He paused, then continued, “Brothers, traditions change and new traditions emerge. There are courts now, there is police.”
“Pundit ji, our old system of Rajah-Maharajahs has disintegrated and we understand nothing of this new system of the firangis. That firangi Histings-Pistings, whatshisname, has created a mess.”
He was referring to Warren Hastings, the second governor of East India Company who had introduced the new system of administration involving some Indians.
“You do understand the new system when you use police so effectively to extract even the last drop of blood out of poor peasants in the name of taxes. Show your valor, defend your honor. There are so many of the peasants skilled in martial arts. If you do not bring police and do not resort to the courts of Histings-Pistings, just challenge them as you challenged us, they’ll tear you all apart with their bare hands. Having demonstrated their valor, they’d have the right to the fruits of land and then you can work as peasants. And yes, do not forget the bribes you pay to swindle the peasants among other things. Is that also one of your honorable acts? Go defend your land and expel these bandit firangis, show your valor and claim your right to your motherland. I can go on forever little brothers, but I think enough has been spoken.”

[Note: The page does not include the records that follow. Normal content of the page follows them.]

Lemma updateScope_keeps_configured_scope_witness :
  MutableConfig.projectId
    (MutableConfig.updateScope (Some "other") (Some "env") partialConfig)
  = Some "proj"
  ∧ MutableConfig.environmentId
      (MutableConfig.updateScope (Some "other") (Some "env") partialConfig)
    = Some "env".
Proof.
  pose proof (updateScope_keeps_configured_scope partialConfig
                (Some "other") (Some "env")) as (Hp & _).
  split; [exact (Hp eq_refl)|reflexivity].
Defined.

(** ** Resource arguments *)

Lemma split_without sep s :
  JS.contains sep s = false → JS.split sep s = [s].
Proof.
  induction s as [|c s IH]; simpl; [done|].
  case_bool_decide; simpl; [done|]. intros Hs. by rewrite (IH Hs).
Qed.

Lemma split_at_first sep pre post :
  JS.contains sep pre = false →
  JS.split sep (pre +:+ String sep post) = pre :: JS.split sep post.
Proof.
  induction pre as [|c pre IH]; simpl.
  - intros _. by rewrite bool_decide_eq_true_2.
  - case_bool_decide; simpl; [done|]. intros Hs. by rewrite (IH Hs).
Qed.

Lemma contains_at_first sep pre post :
  JS.contains sep (pre +:+ String sep post) = true.
Proof.
  induction pre as [|c pre IH]; simpl.
  - by rewrite bool_decide_eq_true_2.
  - rewrite IH. apply orb_true_r.
Qed.

(** The type of a bare string is the text before its first colon, or all of
    it when it has none. *)
Lemma extractResourceType_before_colon pre post :
  JS.contains ":" pre = false →
  extractResourceType (ResourceString (pre +:+ ":" +:+ post)) = pre.
Proof.
  intros H. unfold extractResourceType.
  change (":" +:+ post) with (String ":" post).
  by rewrite contains_at_first, split_at_first.
Qed.
(** * CityGrid: greedy tower placement and tower-to-tower path search

    A shallow embedding of [src/main.py] (class [CityGrid]) and the
    properties of its placement loop, its A*-style search and its path
    annotation.

    Python integers are [Z]; a Python list is a [list]; list indexing
    follows Python (a negative index counts from the end, anything else out
    of range raises [IndexError]).  Methods that assign to attributes of
    [self] take the object and return the object they leave behind. *)

From stdpp Require Import base decidable option list list_numbers sorting gmap.
From Stdlib Require Import ZArith Lia.

Local Open Scope Z_scope.

(** ** Cells *)

(** The values stored in [self.grid]: [0], ['X'], ['#'], ['|'] and the three
    markers written by [build_path_on_grid]: ['*'], ['B'], ['E']. *)
Inductive cell : Set :=
  | Empty        (* 0   *)
  | Obstructed   (* 'X' *)
  | Covered      (* '#' *)
  | Station      (* '|' *)
  | PathMark     (* '*' *)
  | BeginMark    (* 'B' *)
  | EndMark.     (* 'E' *)

#[global] Instance cell_eq_dec : EqDecision cell.
Proof. solve_decision. Defined.

Abbreviation coord := (Z * Z)%type.
Abbreviation cells := (list (list cell)).

(** ** Python sequences *)

Module Py.

(** [lst[k]]: the position a Python index denotes in a sequence of length
    [len], if any. *)
Definition index (len : nat) (k : Z) : option nat :=
  if decide (0 <= k < Z.of_nat len) then Some (Z.to_nat k)
  else if decide (- Z.of_nat len <= k < 0) then Some (Z.to_nat (k + Z.of_nat len))
  else None.

Definition getitem {A} (l : list A) (k : Z) : option A :=
  i ← index (length l) k; l !! i.

Definition setitem {A} (l : list A) (k : Z) (v : A) : option (list A) :=
  i ← index (length l) k; Some (<[i:=v]> l).

(** [range(lo, hi)] *)
Definition range (lo hi : Z) : list Z := seqZ lo (hi - lo).

(** [for i in rows: for j in cols: ...] visits these pairs, in this order. *)
Definition nested (rows cols : list Z) : list coord :=
  i ← rows; j ← cols; [(i, j)].

(** [l[1:-1]] *)
Definition interior {A} (l : list A) : list A := removelast (tail l).

End Py.

(** ** The object *)

Record CityGrid : Set := mkCityGrid {
  n : Z;
  m : Z;
  tower_radius : Z;
  grid : cells;
  towers : list coord
}.

(** How a method call ends: it returns, or it stops at an [IndexError]; in
    both cases [self] is left in some state. *)
Inductive exn : Set := IndexError.

Inductive outcome : Set :=
  | Returned (s : CityGrid)
  | Raised (e : exn) (s : CityGrid).

Definition raises (o : outcome) : Prop :=
  match o with Raised _ _ => True | Returned _ => False end.

Definition final (o : outcome) : CityGrid :=
  match o with Returned s | Raised _ s => s end.

(** [self.grid[x][y]] *)
Definition grid_get (g : cells) (x y : Z) : option cell :=
  row ← Py.getitem g x; Py.getitem row y.

(** [self.grid[x][y] = v]; the rows of [self.grid] are distinct list
    objects, so storing into row [x] changes that row only. *)
Definition grid_set (g : cells) (x y : Z) (v : cell) : option cells :=
  row ← Py.getitem g x; row' ← Py.setitem row y v; Py.setitem g x row'.

(** A store that follows a successful read of the same element. *)
Definition grid_put (g : cells) (x y : Z) (v : cell) : cells :=
  default g (grid_set g x y v).

Definition with_grid (s : CityGrid) (g : cells) : CityGrid :=
  mkCityGrid (n s) (m s) (tower_radius s) g (towers s).

(** The square of side [2r+1] around [(x, y)], clipped to the grid:
    [range(max(0, x - r), min(self.n, x + r + 1))] by
    [range(max(0, y - r), min(self.m, y + r + 1))]. *)
Definition window (s : CityGrid) (x y r : Z) : list coord :=
  Py.nested (Py.range (Z.max 0 (x - r)) (Z.min (n s) (x + r + 1)))
            (Py.range (Z.max 0 (y - r)) (Z.min (m s) (y + r + 1))).

(** [range(self.n)] by [range(self.m)] *)
Definition all_cells (s : CityGrid) : list coord :=
  Py.nested (Py.range 0 (n s)) (Py.range 0 (m s)).

(** [self.grid[i][j] == c] for a loop index [(i, j)]. The loops below only
    produce indices inside [0, n) x [0, m), where the read cannot fail on a
    grid of that shape (lemma [grid_get_in_bounds]). *)
Definition cell_is (g : cells) (c : cell) (p : coord) : bool :=
  bool_decide (grid_get g p.1 p.2 = Some c).

(** ** get_coverage, get_uncovered_blocks *)

Definition get_coverage (s : CityGrid) (x y R : Z) : Z :=
  foldl (fun coverage p => if cell_is (grid s) Empty p then coverage + 1 else coverage)
        0 (window s x y R).

Definition get_uncovered_blocks (s : CityGrid) : list coord :=
  foldl (fun uncovered_blocks p =>
           if cell_is (grid s) Empty p then uncovered_blocks ++ [p] else uncovered_blocks)
        [] (all_cells s).

(** ** place_tower *)

(** The two inner loops of [place_tower]: every cell of the window that
    holds [0] is set to ['#']. *)
Definition mark_covered (g : cells) (l : list coord) : cells :=
  foldl (fun g p => if cell_is g Empty p then grid_put g p.1 p.2 Covered else g) g l.

(** The first branch of [place_tower]: the cell becomes ['|'], the
    coordinate is appended to [self.towers], the window is covered. *)
Definition commit (s : CityGrid) (x y r : Z) : CityGrid :=
  let s1 := mkCityGrid (n s) (m s) (tower_radius s)
              (grid_put (grid s) x y Station) (towers s ++ [(x, y)]) in
  with_grid s1 (mark_covered (grid s1) (window s1 x y r)).

Definition place_tower (s : CityGrid) (x y r : Z) : outcome :=
  match grid_get (grid s) x y with
  | None => Raised IndexError s
  | Some c =>
      if bool_decide (c ∉ [Station; Obstructed]) then Returned (commit s x y r)
      else Returned s
  end.

(** ** place_optimal_towers *)

(** [self.grid[i][j] in cs] for a loop index [(i, j)]. *)
Definition cell_in (g : cells) (cs : list cell) (p : coord) : bool :=
  match grid_get g p.1 p.2 with
  | Some c => bool_decide (c ∈ cs)
  | None => false
  end.

(** One pass of the two [for] loops of the [while] body, threading
    [(best_tower_position, best_coverage)]. *)
Definition scan_step (s : CityGrid) (acc : option coord * Z) (p : coord)
  : option coord * Z :=
  if cell_in (grid s) [Covered; Empty] p then
    let coverage := get_coverage s p.1 p.2 (tower_radius s) in
    if bool_decide (coverage > acc.2) then (Some p, coverage) else acc
  else acc.

Definition best_tower (s : CityGrid) : option coord * Z :=
  foldl (scan_step s) (None, 0) (all_cells s).

(** Modelled from the spec: [display_info] is called by
    [place_optimal_towers] but is not part of [src/main.py]; the spec
    describes the renderer as a read-only consumer of the grid that never
    mutates it. *)
Definition display_info (s : CityGrid) : CityGrid := s.

(** The body of the [while] loop, entered with [uncovered_blocks] non-empty.
    [None]: no position was selected, nothing is assigned (and
    [uncovered_blocks] is not refreshed). *)
Definition place_iteration (s : CityGrid) : option outcome :=
  match (best_tower s).1 with
  | Some best_tower_position =>
      Some (match place_tower s best_tower_position.1 best_tower_position.2
                    (tower_radius s) with
            | Returned s' => Returned (display_info s')
            | Raised e s' => Raised e s'
            end)
  | None => None
  end.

Argument pursued between the landlords, some taking the side of the Brahman, some opposing. After a while, the Brahman called the meeting to order stopping the chaos that was about to ensue. After a short period of silence, one of the landlords spoke, “It is not you Pundit ji who is speaking, it is Bhole Nath speaking through you.”
“Precisely brothers,” the Brahman said with a grin.
He had convinced them of the folly of their thinking and since they didn’t think or admit that any human could be so clever, even the Brahman, they considered or declared it a divine act, the best excuse humans have used so frequently and so effectively. This is what the Brahman had wanted them to believe anyway, a good way out for him. Now he could employ the divine will to get them on track, which is what he did although he had to be careful. He managed to convince them that they could keep settling the matters of society through their council but employ some fairness and not use the ways of bandits in the name of honor and valor. They could keep using the new system for the matters dealing with administration and for what could not be settled by the council. Using the council was a form of self-government, which he considered preferable as long as it worked. He tried gently to persuade them to treat the peasants little less harshly but he knew that that was not going to fly. He tried to explain that they themselves were no different from the firangis whom they despised, “They are using our resources, our labor to dominate and humiliate us and you employ the same methods on the peasants who hate you in turn.”
There were some changes to the way things were done following Brahman’s address to the council although not a great deal, which nevertheless made a big difference. Year after year, Kesari Nagar produced bumper crops. As a result, its prosperity increased leaps and bounds in spite of rather small amount of farmland in comparison with the other villages.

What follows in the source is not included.